Otello eventually accompanied Caroline Bonaparte after the death her husband, Joachim Murat. Although subject to suspicion by Neapolitan officials, many denied his involvement with Murat, and thanks to his high stature with the Neapolitan people, he was allowed to return to his estate in Castellamare. However, in 1817, Caroline purchased the Schloss Frohsdorf in Lower Austria for 400,000 groschen (around 10,000,000 euros today) under the pseudonym of 'Lipona,' an anagram for 'Napoli.' Caroline brought countless paintings, artifacts, and furniture with her from Naples, around 5 boatloads worth of decorations, along with her new husband, Francesco MacDonald. Otello accompanied Caroline to the estate, where he would live as the primary servant of the house until Caroline sold it to General Alexander Yermolov, a Russian veteran of the Napoleonic Wars in 1828. It is unknown what the fate of Otello was after this sale, as he did not accompany Caroline to America in 1830.

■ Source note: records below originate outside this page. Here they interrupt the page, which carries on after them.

(** What a loop that writes slot [i] of an array from slot [i] of another
    leaves in every slot. *)
Lemma for_loop_lookup {A B : Type} (f : A -> B) (src : list A) :
  let body := fun (i : nat) (dst : list B) =>
    match src !! i with
    | Some a => <[ i := f a ]> dst
    | None => dst
    end in
  forall (count i : nat) (dst : list B) (j : nat),
    List.length dst = List.length src ->
    i + count <= List.length src ->
    for_loop count i body dst !! j =
      if bool_decide (i <= j < i + count) then f <$> src !! j else dst !! j.
Proof.
  intros body count.
  induction count as [|count IH]; intros i dst j Hlen Hbound; cbn [for_loop].
  - rewrite bool_decide_eq_false_2 by lia. reflexivity.
  - destruct (lookup_lt_is_Some_2 src i) as [a Ha]; [lia|].
    assert (Hbody : body i dst = <[ i := f a ]> dst)
      by (unfold body; rewrite Ha; reflexivity).
    rewrite Hbody, IH by (rewrite ?length_insert; lia).
    destruct (decide (j = i)) as [->|Hne].
    + rewrite bool_decide_eq_false_2, bool_decide_eq_true_2 by lia.
      rewrite list_lookup_insert_eq, Ha by lia. reflexivity.
    + rewrite list_lookup_insert_ne by congruence.
      destruct (decide (S i <= j < S i + count)).
      * rewrite !bool_decide_eq_true_2 by lia. reflexivity.
      * rewrite !bool_decide_eq_false_2 by lia. reflexivity.
Qed.

(** A loop over the whole array is a map. *)
Lemma for_loop_map {A B : Type} (f : A -> B) (src : list A) (fill : B) :
  for_loop (List.length src) 0
    (fun (i : nat) (dst : list B) =>
       match src !! i with
       | Some a => <[ i := f a ]> dst
       | None => dst
       end)
    (replicate (List.length src) fill)
  = f <$> src.
Proof.
  apply list_eq; intros j.
  rewrite for_loop_lookup by (rewrite ?length_replicate; lia).
  rewrite list_lookup_fmap.
  destruct (decide (j < List.length src)).
  - rewrite bool_decide_eq_true_2 by lia. reflexivity.
  - rewrite bool_decide_eq_false_2 by lia.
    rewrite (lookup_ge_None_2 src) by lia.
    rewrite (lookup_ge_None_2 (replicate _ _))
      by (rewrite length_replicate; lia).
    reflexivity.
Qed.

Section Generic.

Context {T : Type} `{NumType T}.
Local Open Scope num_scope.

(** The scalar form is decided by its guard alone. *)
Lemma apply_guard (t : FromBeamVectorToDetector T) (s1 : vec3 T) :
  apply t s1 =
    if distance_ t * dot s1 (normal_ t) >? #0
    then Ok (Vec2
      (v2_0 (origin_ t)
         + distance_ t * dot s1 (x_axis_ t) / dot s1 (normal_ t))
      (v2_1 (origin_ t)
         + distance_ t * dot s1 (y_axis_ t) / dot s1 (normal_ t)))
    else Throw GeometryError.
Proof.
  unfold apply, DIALS_ASSERT, bind, ret.
  destruct (distance_ t * dot s1 (normal_ t) >? #0); reflexivity.
Qed.

(** The array form is the map of the scalar form, a throw being replaced
    by the sentinel. *)
Lemma apply_flex_map (fill : vec2 T) (t : FromBeamVectorToDetector T)
    (s1 : list (vec3 T)) :
  apply_flex fill t s1 =
    (fun s1_i => try_catch (apply t s1_i) (fun _ => sentinel)) <$> s1.
Proof. unfold apply_flex. apply for_loop_map. Qed.

(** C3: on every transform and every sequence of N beam vectors the array
    form returns a sequence (it has no way to throw) of exactly N
    coordinates; at every index where the scalar form returns, the output
    holds the scalar result, and at every index where the scalar form throws
    GeometryError, the output holds (-1, -1). *)
Theorem apply_flex_aligned (fill : vec2 T) (t : FromBeamVectorToDetector T)
    (s1 : list (vec3 T)) :
  List.length (apply_flex fill t s1) = List.length s1 /\
  forall (i : nat) (s1_i : vec3 T),
    s1 !! i = Some s1_i ->
    (forall r : vec2 T,
        apply t s1_i = Ok r -> apply_flex fill t s1 !! i = Some r) /\
    (apply t s1_i = Throw GeometryError ->
        apply_flex fill t s1 !! i = Some (Vec2 #(-1) #(-1))).
Proof.
  rewrite apply_flex_map. split.
  - apply length_fmap.
  - intros i s1_i Hi. rewrite list_lookup_fmap, Hi. cbn.
    split; [intros r Hr | intros Hr]; rewrite Hr; reflexivity.
Qed.

End Generic.

(** ** Exact arithmetic *)

Section Exact.

Local Open Scope R_scope.

Lemma Rgtb_true (x y : R) : Rgtb x y = true <-> x > y.
Proof. unfold Rgtb. destruct (Rgt_dec x y); split; (congruence || lra). Qed.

==Personal life and legacy==
Otello married a Neapolitan woman some time between 1809 and 1812. Otello asked Murat for his permission to marry the woman, to which Murat was amused. He told Otello to accompany himself with his fiancée to the Queen in order to seek her approval, to which the Queen adamantly denied his request, stating that the Neapolitan woman was too beautiful for Otello. However, Murat intervened on Otello's behalf, and organized his marriage that very day. Otello was baptized as a Christian, with both Joachim Murat and Caroline Bonaparte being his godparents, officially naming him 'Otello' after the renown play 'Othello' by William Shakespeare, later popularized by Gioachino Rossini's Italian adaptation.

Unfortunately, due to the racial status of Otello, very few legal records exist of his birth, marriage, and death in Italian and Austrian records.

Otello was forgotten by history until Alexander Dumas' publication of Murat in 1838. In fact, many viewed Mamelukes negatively due to their public perception of embodying excessive violence, tyranny, and illicit sexuality during the Napoleonic Wars. However, following the romanticism of African soldiers with the Second French Empire under Napoleon III, Otello and various other Mamelukes such as Roustam Raza began to be portrayed in paintings, woodcuts, prints, and artwork. Mamelukes and the Kingdom of Naples would continue to receive attention in Italian audiences as Italian historians began to look to their past during Risorgimento, and began to study Joachim Murat specifically for his Rimini proclamation, the precursor to an official call towards Italian unification.